Reputation: 4495
Dataset
> use temp_index_issue
> db.createCollection("mycollection")
> for (let i=0; i<900000; i++) { db.mycollection.insertOne({"name": "Place - "+ (i+1), "location": {"country": "India"}})};
> for (let i=900000; i<1000000; i++) { db.mycollection.insertOne({"name": "Place - "+ (i+1), "location": {"country": "USA"}})};
> for (let i=1000000; i<1050000; i++) { db.mycollection.insertOne({"name": "Place - "+ (i+1), "location": {"country": null}})};
> for (let i=1050000; i<1100000; i++) { db.mycollection.insertOne({"name": "Place - "+ (i+1)})};
I would like to count number of documents where location.country is "India" or field does not exists or field has null value.

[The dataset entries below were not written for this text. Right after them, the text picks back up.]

(* ===== verification/TsnSwitchDev.v ===== *)
(** * The switch as the user and the kernel see it

    The commands of the device file and the start of src/driver/xilinx/xilinx_tsn_switch.c, the mask of
    priorities of xilinx_tsn_ep.c and the calls of xilinx_tsn_switchdev.c, by which the kernel's bridge uses the switch.
    Memory of the user is an argument, and what an uninitialised local structure holds is one too. *)
From S2P Require Import Prelude TsnRegs TsnStream TsnSwitch TsnSwitchHw TsnSwitchCam.

(** What copying from the user yields, for each type the code reads the memory as ([None]: the copy fails), whether copies to
    the user succeed, and whether memory is available. *)
Record user_mem := mkUser {
  um_data : option switch_data; um_learn : option mac_addr_learn; um_port_num : option Z; um_status : option port_status;
  um_vlan : option port_vlan; um_native : option native_vlan; um_qci : option qci; um_cb : option cb;
  um_writable : bool; um_alloc : bool }.

(** What is copied to the user. *)
Inductive user_out :=
| Out_none
| Out_data (s : switch_data)
| Out_cam (c : cam_struct)
| Out_learn (l : mac_addr_learn)
| Out_list (l : mac_addr_list)
| Out_status (p : port_status)
| Out_vlan (p : port_vlan)
| Out_native (p : native_vlan)
| Out_qci (q : qci)
| Out_cb (c : cb).

(** The content of the local structures on entry. *)
Record local_mem := mkLocal { lm_data : switch_data; lm_learn : mac_addr_learn; lm_qci : qci; lm_cb : cb }.

Definition with_counters (s : switch_data) (c : mem_static_arr_cntr) : switch_data :=
  mkSwData (switch_status s) (switch_ctrl s) (switch_prt s) (sw_mac_addr s) (thld_ep_mac s) (thld_mac_mac s) (ep_vlan s) (mac_vlan s)
    (max_frame_sc_que s) (max_frame_res_que s) (max_frame_be_que s) c (cam_data s) (typefield s) (mac1_config s) (mac2_config s)
    (port_vlan_mem_ctrl_ s) (port_vlan_mem_data s).

Section Ioctl.
Context `{Device}.

(** The result of a command; [None]: the call does not return within the rounds given. *)
Definition outcome : Type := option (Z * user_out).

Definition done_io (r : Z) : io outcome := mret (Some (r, Out_none)).
(** The copy from the user, with its error. *)
Definition from_user {T} (arg : option T) (f : T -> io outcome) : io outcome :=
  match arg with None => done_io (- EINVAL) | Some x => f x end.
(** The copy to the user. *)
Definition to_user (m : user_mem) (o : user_out) : io outcome :=
  if um_writable m then mret (Some (0, o)) else done_io (- EINVAL).
(** A function with its own copy. *)
Definition copied {T} (f : T -> user_out) (m : io (Z * option T)) : io outcome :=
  '(r, o) ← m; mret (Some (r, match o with Some x => f x | None => Out_none end)).

(** The commands on the switch itself. *)
Definition ioctl_switch (ep : ep_conf) (lm : local_mem) (cmd : Z) (m : user_mem) : option (io outcome) :=
  if cmd =? GET_STATUS_SWITCH then Some (
    s ← get_switch_regs (lm_data lm); c ← get_memory_static_counter; to_user m (Out_data (with_counters s c)))
  else if cmd =? SET_STATUS_SWITCH then Some (from_user (um_data m) (fun s => set_switch_regs s;; done_io 0))
  else if cmd =? ADD_CAM_ENTRY then Some (from_user (um_data m) (fun s =>
    r ← tsn_switch_cam_set ep (cam_data s) true; done_io (if truthy r then - EINVAL else 0)))
  else if cmd =? DELETE_CAM_ENTRY then Some (from_user (um_data m) (fun s =>
    r ← tsn_switch_cam_set ep (cam_data s) false; done_io (if truthy r then - EINVAL else 0)))
  else if cmd =? PORT_VLAN_MEM_CTRL then Some (from_user (um_data m) (fun s => port_vlan_mem_ctrl (port_vlan_mem_ctrl_ s);; done_io 0))
  else if cmd =? SET_FRAME_TYPE_FIELD then Some (from_user (um_data m) (fun s =>
    set_frame_filter_opt (ff_type1 (typefield s)) (ff_type2 (typefield s));; done_io 0))
  else if cmd =? SET_MAC1_MNGMNT_Q_CONFIG then Some (from_user (um_data m) (fun s => set_mac1_mngmntq (mac1_config s);; done_io 0))
  else if cmd =? SET_MAC2_MNGMNT_Q_CONFIG then Some (from_user (um_data m) (fun s => set_mac2_mngmntq (mac2_config s);; done_io 0))
  else if cmd =? READ_CAM_ENTRY then Some (from_user (um_data m) (fun s =>
    '(r, o) ← read_cam_entry ep (cam_data s) (um_writable m);
    mret (Some (if truthy r then - EINVAL else 0, match o with Some c => Out_cam c | None => Out_none end))))
  else None.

> db.mycollection.countDocuments({"location.country": {"$in": ["India", null]}})
1000000 (0.493 sec)
Now if I set index on "location.country" field, it's taking much more time.
> db.mycollection.createIndex({"location.country": 1})
> db.mycollection.countDocuments({"location.country": {"$in": ["India", null]}})
1000000 (1.42 sec)
What I'm missing here?
Upvotes: 0
Views: 883
Reputation: 59455
It's a common misunderstanding that an index is always faster.
Check the statistics with db.mycollection.stats()
, here an extract:
{
"ns" : "so.mycollection",
"size" : 825.0,
"count" : 11000.0,
"storageSize" : 172.0,
"nindexes" : 2.0,
"totalIndexSize" : 164.0,
"totalSize" : 336.0,
"indexSizes" : {
"_id_" : 112.0,
"location.country_1" : 52.0
},
"scaleFactor" : 1024.0,
}
Without index Mongo has to read all documents from disk, i.e. 172 kiB of data.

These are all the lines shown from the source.